Several northern Illinois mothers had their lives turned upside down when either their child was born with a life-limiting condition or have developed serious illnesses. Their daily routines consist of doctor appointments, therapy sessions, home tutoring, nurse visits, social worker meetings in addition to the regular “mom” duties of cooking, cleaning, laundry, tending to other children, running errands and, if at all possible, sleeping.
“These moms are superwomen in our book,” noted Carrie Alani, director of the pediatric care program at Hospice & Palliative Care of Northeastern Illinois (HPNI). “Their lives are on a roller coaster a lot of the time and they consistently amaze us with what they are able to do for their children and their families.”
Realizing that these women are carrying so much stress around with them, although usually receiving support from extended family and friends, HPNI established two support groups for moms of seriously ill children. “These moms can relate to what each other are going through like no one else can,” explained HPNI social worker Anne Weisblatt. “We created the group because the moms can support each other and learn from each other—share ideas of what works for them and what doesn’t,” she said. “In addition, this is a safe place to express hopes, fears, and emotions, to be there for each other, to ask for support. They understand each other and can realize that they are not completely alone in the world facing this unthinkable situation.”
One of the groups is for English speaking moms, the other for Spanish-speaking moms. “The moms in my Spanish group are so excited about this group being formed because there really aren’t a lot of resources—books, groups, etc.—in Spanish that focus on the subject of dealing with a seriously ill child,” said Weisblatt, who is one of HPNI’s bilingual staff members.
Meeting just once a month, the groups meet in a member’s home, whoever is least able to leave home. “It’s really hard for these moms to get away and once a month is usually manageable.”
Having cared for her son Matt, who has quadriplegic cerebral palsy and epilepsy, for 13 years, Donna Chimis noted that she enjoys the relationships that form from support groups. “It is so nice to be able to sit back and relax and be yourself for a little while,” she said. “You can let loose if you have to and know you’ll never be judged by the other moms. Having these people to talk to, to get their opinions and insights on things, is so valuable.”
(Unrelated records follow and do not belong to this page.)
(** * apm-server: the firehose ingestion handler and the model indexer

    A shallow embedding of
      - beater/api/firehose/handler.go   (package firehose)
      - the model indexer                (package modelindexer)
    and the properties of them that the specification states.

    Go values are modelled as follows.  A Go [string] is a Rocq [string]
    (a sequence of 8-bit characters).  An [int64] is a [Z] kept inside
    the signed 64-bit range; every arithmetic operation that can leave
    the range is followed by [wrap64].  A Go [error] is a value of
    [error], [nil] being [None] in an [option error].  A
    [context.Context] is reduced to what the code observes of it:
    whether it is done, and with which error. *)

From Stdlib Require Import ZArith List String Ascii Bool Lia NArith Permutation.
Import ListNotations.

Local Open Scope Z_scope.
Local Open Scope string_scope.

(** ** Errors and contexts *)

(** The error values that the two packages compare against or create,
    and [ErrOther] for every other error value. *)
Inductive error : Type :=
| ErrClosed                 (* modelindexer.ErrClosed *)
| ErrChannelClosed          (* publish.ErrChannelClosed *)
| ErrFull                   (* publish.ErrFull *)
| ContextCanceled           (* context.Canceled *)
| ContextDeadlineExceeded   (* context.DeadlineExceeded *)
| CorruptInputError         (* base64.CorruptInputError *)
| ErrOther (msg : string).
Trying to make the most of the situation, parents of ill children occasionally get the opportunity to enjoy a very special day, thanks to the generosity of others. Last summer, Alma Carrillo went with her son, husband and daughter to enjoy a Cubs game and meet several members of the team.
“It was really wonderful,” Carrillo said. “We were taken down on the field before the game and right away Carlos Zambrano came over to talk with my son and pose for pictures. Then all of a sudden several other players came over. They were all so nice.”
The Cubs game day was provided by a group of men from Harvest Bible Chapel in Crystal Lake. They donated sky box tickets to a fully-stocked mezzanine suite and helped arrange for the young boy’s chance to go down on the field. “I’ve learned a lot through all of this,” she added. “You wake up each day and thank God for blessing you with another day with your child.”